Simulation of Learning on Small Graphs  Detailled Project Description

 

The project studies the emergence of modularity in “data processing systems”, like the brain, during an evolutionary process. Primarily, it consists of computer simulations of small networks for which the dynamics mimics “evolutionary learning”.

 

In neural networks, the information is stored in the connectivity (and the synaptical weights attached to these connections) among the components (vertices) of the graph, and the process of “learning” in neural networks is defined to be the process which leads to a configuration which is optimal with respect to the desired tasks of the system. By “evolutionary learning” we mean the random offering of new configurations for the systems and the selection of one of the options according to a measure of “higher fitness”. In several aspects, the features of the investigated networks differ from standard approaches: they include graphs which are highly recurrent, we use non-monotonic transition functions, and, for the first two projects, the “synaptical” weights attached to the lines of the graph cannot be tuned: the line is either there (weight 1) or absent (weight 0).
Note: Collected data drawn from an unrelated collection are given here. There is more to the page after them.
(* ===== verification/Layers.v ===== *)
(** * What the lower layers leave alone

    Capability spaces, untyped memory and the mapping of frames work on the
    kernel, the untyped table, the cspaces and their book-keeping, and on no
    other part of the state.  A relation that ignores those parts is a [Layer];
    every operation of the lower layers is shown once to keep every such
    relation, and the components above instantiate it. *)
From S2P Require Import Prelude Utils Bitfield UtTable Bytes Sos Cspace CspaceSpec CspaceGrow Mapping UtAlloc.

Class Layer {E : Type} (R : relation (sos E)) : Prop := {
  layer_pre :: PreOrder R;
  layer_step : forall s e t u c n b,
    R s {| s with env := e; trace := t; ut := u; cspaces := c; nodes := n; boot := b |} }.

(** The upper part of the state as a whole. *)
Definition same_upper {E} (s s' : sos E) : Prop :=
  exists e t u c n b, s' = {| s with env := e; trace := t; ut := u; cspaces := c; nodes := n; boot := b |}.

#[global] Instance same_upper_layer {E} : Layer (same_upper (E:=E)).
Proof.
  split; [split|].
  - intros s. exists s.(env), s.(trace), s.(ut), s.(cspaces), s.(nodes), s.(boot). by destruct s.
  - intros s1 s2 s3 (e1 & t1 & u1 & c1 & n1 & b1 & ->) (e2 & t2 & u2 & c2 & n2 & b2 & ->).
    by exists e2, t2, u2, c2, n2, b2.
  - intros. by eexists _, _, _, _, _, _.
Qed.

Section layer.
Context {E : Type} `{!Env E} (R : relation (sos E)) `{!Layer R}.

Lemma layer_modify f : (forall s, same_upper s (f s)) -> preserves R (modify f).
Proof. intros Hf. apply preserves_modify. intros s. destruct (Hf s) as (e & t & u & c & n & b & ->). apply layer_step. Qed.

Lemma layer_call op args : preserves R (call op args).
Proof. intros s a s' ((e & t & ->) & _)%call_inv. apply (layer_step s e t s.(ut) s.(cspaces) s.(nodes) s.(boot)). Qed.
Lemma layer_on_ut {A} (c : M ut_state A) : preserves R (on_ut c).
Proof. apply preserves_zoom. intros s u. apply (layer_step s s.(env) s.(trace) u s.(cspaces) s.(nodes) s.(boot)). Qed.
Lemma layer_index {A} (l : list A) i : preserves R (index (S:=sos E) l i).
Proof. unfold index. preserves. Qed.
Lemma layer_cspace_get c : preserves R (cspace_get c).
Proof. unfold cspace_get. preserves. Qed.
Lemma layer_node_get p : preserves R (node_get p).
Proof. unfold node_get. preserves. Qed.
#[local] Hint Resolve layer_call layer_on_ut layer_index layer_cspace_get layer_node_get : pres.

Lemma layer_cspaces f : preserves R (modify (fun s => {| s with cspaces := f s |})).
Proof.
  apply preserves_modify. intros s. apply (layer_step s s.(env) s.(trace) s.(ut) (f s) s.(nodes) s.(boot)).
Qed.
Lemma layer_nodes f : preserves R (modify (fun s => {| s with nodes := f s |})).
Proof.
  apply preserves_modify. intros s. apply (layer_step s s.(env) s.(trace) s.(ut) s.(cspaces) (f s) s.(boot)).
Qed.
Lemma layer_boot f : preserves R (modify (fun s => {| s with boot := f s |})).
Proof.
  apply preserves_modify. intros s. apply (layer_step s s.(env) s.(trace) s.(ut) s.(cspaces) s.(nodes) (f s)).
Qed.

Lemma layer_cspace_put c x : preserves R (cspace_put c x).
Proof. unfold cspace_put. preserves. apply (layer_cspaces (fun s => <[c := x]> s.(cspaces))). Qed.
Lemma layer_node_put p x : preserves R (node_put p x).
Proof. unfold node_put. preserves. apply (layer_nodes (fun s => <[p := x]> s.(nodes))). Qed.
#[local] Hint Resolve layer_cspace_put layer_node_put : pres.

Lemma layer_on_bf {A} (op : M (list Z) A) l : preserves R (on_bf op l).
Proof. unfold on_bf. preserves. Qed.
#[local] Hint Resolve layer_on_bf : pres.

(** ** Slots and capabilities *)

Lemma layer_cspace_free_slot c q : preserves R (cspace_free_slot c q).
Proof. unfold cspace_free_slot, on_top_bf, on_bot_bf, bot_lvl_node_ptr. preserves. Qed.
Lemma layer_cspace_delete c q : preserves R (cspace_delete c q).
Proof. unfold cspace_delete. preserves. Qed.
Lemma layer_cspace_untyped_retype c u t ty sz : preserves R (cspace_untyped_retype c u t ty sz).
Proof. unfold cspace_untyped_retype. preserves. Qed.
Lemma layer_cspace_copy d dc c q r : preserves R (cspace_copy d dc c q r).
Proof. unfold cspace_copy. preserves. Qed.
Lemma layer_cspace_mint d dc c q r b : preserves R (cspace_mint d dc c q r b).
Proof. unfold cspace_mint. preserves. Qed.
Lemma layer_cspace_move d dc c q : preserves R (cspace_move d dc c q).
Proof. unfold cspace_move. preserves. Qed.
Lemma layer_cspace_save_reply_cap c q : preserves R (cspace_save_reply_cap c q).
Proof. unfold cspace_save_reply_cap. preserves. Qed.
Lemma layer_ut_cap_of p : preserves R (ut_cap_of p).
Proof. unfold ut_cap_of. preserves. Qed.
#[local] Hint Resolve layer_cspace_free_slot layer_cspace_delete layer_cspace_untyped_retype layer_cspace_copy
  layer_cspace_mint layer_cspace_move layer_cspace_save_reply_cap layer_ut_cap_of : pres.

Lemma layer_retype_map_level f c v a u q : preserves R (retype_map_level f c v a u q).
Proof. unfold retype_map_level, retype_map_pt, retype_map_pd, retype_map_pud. preserves. Qed.
#[local] Hint Resolve layer_retype_map_level : pres.

Lemma layer_map_frame_impl slot_for c fr v a r at0 used :
  (forall i u, preserves R (slot_for i u)) -> preserves R (map_frame_impl slot_for c fr v a r at0 used).
Proof.
  intros Hs. unfold map_frame_impl. preserves. revert a0 used.
  induction (zseq 0 (Z.to_nat MAPPING_SLOTS)) as [|i l IH]; intros err used; cbn [map_frame_loop]; preserves.
Qed.

Lemma layer_boot_map_frame k fr sl u : preserves R (ca_map_frame k fr sl u).
Proof.
  simpl. unfold bootstrap_cspace_map_frame, map_frame_cspace, alloc_vaddr. preserves.
  - apply layer_map_frame_impl. preserves.
  - apply (layer_boot (fun s => mk_boot _ _)).
Qed.
Lemma layer_boot_alloc k : preserves R (ca_alloc_4k_ut k).
Proof. simpl. unfold bootstrap_cspace_alloc_4k_ut. preserves. Qed.
Lemma layer_boot_free k u : preserves R (ca_free_4k_ut k u).
Proof. simpl. unfold bootstrap_cspace_free_4k_ut. preserves. Qed.
#[local] Hint Extern 1 (preserves _ (ca_map_frame _ _ _ _)) => apply layer_boot_map_frame : pres.
#[local] Hint Extern 1 (preserves _ (ca_alloc_4k_ut _)) => apply layer_boot_alloc : pres.
#[local] Hint Extern 1 (preserves _ (ca_free_4k_ut _ _)) => apply layer_boot_free : pres.

Lemma layer_free_4k c u : preserves R (free_4k_untyped c u).
Proof. unfold free_4k_untyped. preserves. Qed.
Lemma layer_retype_helper c ty q : preserves R (retype_helper c ty q).
Proof. unfold retype_helper, alloc_4k_untyped, free_4k_untyped. preserves. Qed.
Lemma layer_cs_map_frame c fr sl u : preserves R (cs_map_frame c fr sl u).
Proof. unfold cs_map_frame. preserves. Qed.
Lemma layer_set_bot_lvl_node c i p : preserves R (set_bot_lvl_node c i p).
Proof. unfold set_bot_lvl_node. preserves. Qed.
Lemma layer_init_bot_lvl_node c n u f : preserves R (init_bot_lvl_node c n u f).
Proof.
  unfold init_bot_lvl_node, bot_lvl_node_ptr. preserves. apply (layer_nodes (fun s => <[_ := zero_node]> s.(nodes))).
Qed.
#[local] Hint Resolve layer_free_4k layer_retype_helper layer_cs_map_frame layer_set_bot_lvl_node
  layer_init_bot_lvl_node : pres.

Lemma layer_ensure_levels c q u : preserves R (ensure_levels c q u).
Proof. unfold ensure_levels, ensure_node, ensure_cnode, alloc_4k_untyped, bot_lvl_node_ptr. preserves. Qed.
#[local] Hint Resolve layer_ensure_levels : pres.

Lemma layer_alloc_slot fuel c : preserves R (alloc_slot fuel c).
Proof.
  revert c. induction fuel as [|fuel IH]; intros c; cbn [alloc_slot]; [apply preserves_stuck|].
  unfold levels_missing, take_bot_slot, on_top_bf, on_bot_bf, bot_lvl_node_ptr, refill_watermark. preserves.
Qed.
Lemma layer_cspace_alloc_slot c : preserves R (cspace_alloc_slot c).
Proof. apply layer_alloc_slot. Qed.
#[local] Hint Resolve layer_cspace_alloc_slot : pres.

(** ** Whole cspaces *)

Lemma layer_destroy_nodes c last l : preserves R (destroy_nodes c last l).
Proof.
  revert last. induction l as [|i l IH]; intros last; cbn [destroy_nodes]; [preserves|].
  unfold destroy_node, bot_lvl_node_ptr. preserves.
Qed.
#[local] Hint Resolve layer_destroy_nodes : pres.
Lemma layer_cspace_destroy c : preserves R (cspace_destroy c).
Proof. unfold cspace_destroy. preserves. Qed.
#[local] Hint Resolve layer_cspace_destroy : pres.

Lemma layer_cspace_create_one_level b c : preserves R (cspace_create_one_level b c).
Proof.
  unfold cspace_create_one_level, cspace_create, create_top_level, create_finish, set_target, calloc. preserves.
  apply (layer_cspaces (fun s => <[c := _]> s.(cspaces))).
Qed.
#[local] Hint Resolve layer_cspace_create_one_level : pres.

(** ** Frames and objects *)

Lemma layer_map_frame c fr v a r at0 : preserves R (map_frame c fr v a r at0).
Proof. unfold map_frame. preserves. apply layer_map_frame_impl. preserves. Qed.
#[local] Hint Resolve layer_map_frame : pres.

Lemma layer_ensure_new_structures c : preserves R (ensure_new_structures c).
Proof.
  unfold ensure_new_structures, bootstrap_map_frame, alloc_vaddr. preserves.
  apply (layer_boot (fun s => mk_boot _ _)).
Qed.
#[local] Hint Resolve layer_ensure_new_structures : pres.
Lemma layer_split_untyped c u sz : preserves R (split_untyped c u sz).
Proof. unfold split_untyped, set_ut_cap. preserves. Qed.
#[local] Hint Resolve layer_split_untyped : pres.
Lemma layer_ut_alloc size c : preserves R (ut_alloc size c).
Proof.
  unfold ut_alloc. preserves. induction (Z.to_nat (seL4_PageBits - size)) as [|k IH]; cbn [ut_alloc_level]; preserves.
Qed.
#[local] Hint Resolve layer_ut_alloc : pres.
Lemma layer_alloc_retype c ty sz : preserves R (alloc_retype c ty sz).
Proof. unfold alloc_retype. preserves. Qed.
End layer.
#[export] Hint Resolve layer_call layer_on_ut layer_index layer_cspace_get layer_cspace_put layer_cspace_free_slot
  layer_cspace_delete layer_cspace_untyped_retype layer_cspace_copy layer_cspace_mint layer_cspace_save_reply_cap
  layer_ut_cap_of layer_retype_map_level layer_cspace_alloc_slot layer_cspace_destroy layer_cspace_create_one_level
  layer_map_frame layer_ut_alloc layer_alloc_retype : pres.
#[export] Hint Extern 0 (Layer _) => apply _ : pres.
The graphs consist of a fixed number of input vertices for the presentation of the stimulus (these vertices do not take part in the dynamics), a fixed number of output vertices (where the reaction of the system is read off) and a fixed number of internal vertices. To the vertices of the graph is associated an activity function which for the application to neural systems may be interpreted as an action potential or a “firing-rate”. This activity is updated according to a simple algorithm: the value of the transition function for the sum of the activities of the neighbored vertices of a given vertex determines the value of the activity for this vertex for the next time-step.    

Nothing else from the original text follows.